5:30 PM - 5:45 PM

# [SSS26-24] From seismic waveforms to seismic wavefield: A feasibility study of the seismic gradiometry applied to the Hi-net array

Keywords:seismic wavefield, broadband, surface waves, arrival direction

**Introduction**

The high-sensitive seismograph network (Hi-net) operated by NIED, Japan equipped with nearly 800 velocity-type seismographs of natural frequency 1 Hz with average separation of 20 km. Although its main target of observation is small, high-frequency seismic waves, it also can act as an ultra-dense long-period seismograph array in particular for large earthquakes because of the wide dynamic range and high S/N of the observation system [Maeda et al., 2011, 2014]. In such long period band, station separation is shorter than the wavelength. Thus, it is expected that they bring us the 2D complex wavefield rather than independent seismic wave traces at individual stations.

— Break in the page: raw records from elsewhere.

Lemma pump_step_accounted e p p' :
  pump_step e p = Some p' -> pump_ok p -> accounted p -> accounted p'.
Proof.
  intros Hstep Hok Hacc. destruct e as [i|k|k item|i|i|i| |]; simpl in Hstep.
  - destruct (pm_loops p !! i) as [[]|] eqn:Hi; try done. injection Hstep as <-.
    destruct (pm_stopped p) eqn:Hst; [|by apply accounted_asks].
    unfold loop_continues. rewrite Hst. by eapply accounted_loop.
  - destruct (pm_claims p !! k) as [[o v []]|] eqn:Hk; try done.
    destruct (chain_ready k p); [|done]. injection Hstep as <-. by eapply accounted_claim.
  - destruct (pm_claims p !! k) as [[o v []]|] eqn:Hk; try done. injection Hstep as <-.
    by eapply accounted_claim.
  - destruct (pm_loops p !! i) as [[|k| | |]|] eqn:Hi; try done.
    destruct (pm_claims p !! k) as [c|] eqn:Hk; [|done]. simpl in Hstep.
    destruct (cl_state c) as [| |item] eqn:Hc; try done. injection Hstep as <-.
    assert (Hitem : loop_item p (Claiming k) = item)
      by (simpl; rewrite Hk; simpl; unfold claim_item; by rewrite Hc).
    unfold claim_returns. destruct item as [item|].
    + unfold accounted, claimed, pending in *. simpl.
      destruct (omap_insert_perm (loop_item p) (pm_loops p) i (Running item) _ Hi)
        as (rest & Hold & Hnew).
      change (loop_item (p <| pm_loops ::= <[i:=Running item]> |> <| pm_runs ::= _ |>))
        with (loop_item p).
      rewrite Hnew, Hacc, Hold, Hitem. simpl. by rewrite <- app_assoc.
    + destruct (pm_stopped p); [by eapply accounted_loop|].
      case_bool_decide; by eapply accounted_loop.
  - destruct (pm_loops p !! i) as [[]|] eqn:Hi; try done. injection Hstep as <-.
    by eapply accounted_loop.
  - destruct (pm_loops p !! i) as [[]|] eqn:Hi; try done. injection Hstep as <-.
    by eapply accounted_loop.
  - destruct (pm_stopped p) eqn:Hst; injection Hstep as <-; [done|].
    exact (accounted_rouse p (pm_stopped p) (S (pm_wakeVersion p)) Hacc).
  - injection Hstep as <-. exact (accounted_rouse p true (pm_wakeVersion p) Hacc).
Qed.
End Accounting.

(** ** Executions *)

Section Executions.
Context {T : Type}.
Implicit Types (p q : pump T) (c : claim T) (l : loop_state T) (e : pump_event T).

Lemma pump_run_nil p : pump_run p [] = Some p.
Proof. reflexivity. Qed.

Lemma pump_run_snoc p es e : pump_run p (es ++ [e]) = pump_run p es ≫= pump_step e.
Proof. unfold pump_run. by rewrite foldl_app. Qed.

Lemma pump_run_app p es es' : pump_run p (es ++ es') = pump_run p es ≫= fun q => pump_run q es'.
Proof.
  induction es' as [|e es' IH] using rev_ind.
  - rewrite app_nil_r. by destruct (pump_run p es).
  - rewrite app_assoc, pump_run_snoc, IH. destruct (pump_run p es) as [q|]; [|done]. simpl.
    by rewrite pump_run_snoc.
Qed.

(** Induction along an execution: what every enabled event preserves holds at the end. *)
Lemma pump_run_ind (P : list (pump_event T) -> pump T -> Prop) p :
  P [] p ->
  (forall es e q q', P es q -> pump_step e q = Some q' -> P (es ++ [e]) q') ->
  forall es q, pump_run p es = Some q -> P es q.
Proof.
  intros Hnil Hstep es. induction es as [|e es IH] using rev_ind; intros q Hrun.
  - by injection Hrun as <-.
  - rewrite pump_run_snoc in Hrun. apply bind_Some in Hrun as (q0 & Hq0 & Hq). eauto.
Qed.

(** The invariant of an execution from the start. *)
Definition pump_inv (n : nat) p : Prop :=
  pump_ok p /\ accounted p /\ length (pm_loops p) = n /\
  (forall k c, pm_claims p !! k = Some c -> cl_version c <= pm_wakeVersion p).

Lemma set_claim_versions p k st :
  (forall j c, pm_claims p !! j = Some c -> cl_version c <= pm_wakeVersion p) ->
  forall j c, pm_claims (set_claim k st p) !! j = Some c -> cl_version c <= pm_wakeVersion p.
Proof. intros Hv j c' (c & Hj & _ & -> & _)%claim_at_alter. eauto. Qed.
(* ===== verification/Worker.v ===== *)
(** * The worker's computations

    What the files of [apps/worker/src/runtime] and [apps/worker/src/jobs] run
    on: the control plane's store, which other processes write between any two
    awaited calls, the host (Docker or systemd, sockets, HTTP) and time.

    A computation works on a [world]: the store and the log of the awaited calls
    with their answers, oldest first.  Every awaited call, and every reading of
    the clock, first lets the rest of the system run: [others], any function of
    the log so far and the store.  The host answers each call as it likes, as a
    function of the log.  A theorem for every [others] and every host is
    therefore one for every interleaving; a theorem that needs the others to
    behave says so with [fair_others].

    Here are also the health gate ([health.ts]) and the allocation of ports
    ([ports.ts]). *)

From stdpp Require Import pretty.
From S2P Require Import Prelude Strings Schema Store Tables Sample Jobs Runtime Sessions Schedules Deployments Sources Dispatcher.

Open Scope eve_scope.
Open Scope string_scope.

(** ** Hosts *)

(** [PortOwnership] and the answers of [inspectProcess] ([types.ts]). *)
Inductive port_ownership := PortOwned | PortUnbound | PortForeign (holder : string).

Inductive process_status :=
  ProcessMissing | ProcessStarting | ProcessReady | ProcessStopped | ProcessFailed.
(* ===== verification/Activation.v ===== *)
(** * Activation of a deployment

    [apps/worker/src/runtime/activation-manager.ts]: a deployment becomes
    reachable by acquiring a lease, starting the instance the lease created (or
    waiting for whoever starts it), and keeping the lease only when the instance
    is ready; two sweeps resume the starts a crash interrupted and settle the
    instances whose process is gone.  The [now] and [limit] a caller may pass are
    the ones the worker leaves out, but for the limits. *)

From stdpp Require Import pretty.
From S2P Require Import Prelude Strings Schema Store Tables Sample Jobs Runtime Sessions Schedules Deployments Sources Worker.

Open Scope eve_scope.
Open Scope string_scope.

Section Activation.
Context `{Platform} `{WorkerHost}.

(** [DeploymentActivationInput] and [DeploymentActivationOptions] *)
Record activation_request : Type := mk_activation_request {
  ar_deployment : Deployment.deployment_row; ar_runtime : runtime_adapter;
  ar_startInput : process_start; ar_kind : lease_kind; ar_ownerId : string
}.

Record activation_options : Type := mk_activation_options {
  ao_leaseTtlMs : option Z; ao_readyTimeoutMs : option Z; ao_pollIntervalMs : option Z;
  ao_drainRetryMs : option Z; ao_maxDrainRetryMs : option Z;
  ao_waitForHealth : option wait_for_health
}.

Recent advances of the seismic gradiometry method (hereafter referred to as SG) and its successful applications report that we can measure the spatial variation of geometrical spreading and radiation pattern, in addition to the slowness vector from the dense array data [Langston, 2007a,b,c; Liang and Langston, 2009]. In this study, we attempted to assess the feasibility of applying the SG to the Hi-net array to extract complicated wave propagation properties.

**Seismic Gradiometry**

The SG first estimates the wave amplitude and its spatial derivative coefficients from discrete station record by the Taylor series approximation and an inverse problem. Then, by assuming the incoming wave packet is constituted by plane wave having spatially varying amplitude term, the slowness vector and spatial derivative of the amplitude term are estimated. The latter term corresponds to the geometrical spreading and radiation pattern. It is a remarkable feature of the SG to separate the amplitude variation due to between wave propagation and other effects.

**Application to the Hi-net**

We applied the SG with synthetic data at the actual Hi-net station layout. The synthetic data has the Gaussian function in time with phase speed of 3 km/s, having geometrical spreading reciprocal to the square root of the horizontal distance, and the four-lobed radiation pattern. This synthetic wavefield has a wavelength of about 60 km, which is corresponds to the surface waves at the period of about 20 s. The time series at locations of the Hi-net stations were used to as the synthetic data of the numerical experiment. At equally spaced grid points, the wave amplitude and its derivatives are estimated by using the data at nearby stations with distance is shorter than 50 km by the least square. We here note that the least square is always well-posed, inverse matrices to solve the inverse problem can be calculated in advance. Comparing the analytic solution, it was found that the wavefield and the derivatives are quite well estimated with maximum relative errors of about 5% and 10%, respectively. The slowness vector, the radiation pattern and the geometrical spreading terms are estimated by the wavefield and its spatial derivatives at every grid point. The estimated direction of the wave propagation well fitted to the azimuth from the assumed epicenter, and the radiation pattern shows significant variation at around the null axis.

Our preliminarily results suggest that the SG method well suite to the band-broaden Hi-net seismograph to extract wavefield behavior at the periods longer than 20 s. This method is appealing that it can estimate the arrival directions at spatially homogeneous grid, and that it can extract amplitude variation not due to simple wave propagation such as radiation pattern. It is promising to obtain spatial phase velocity variation from direct waves, and to grasp wave packets originated from scattering from later coda, to applying the SG to Hi-net dense array data.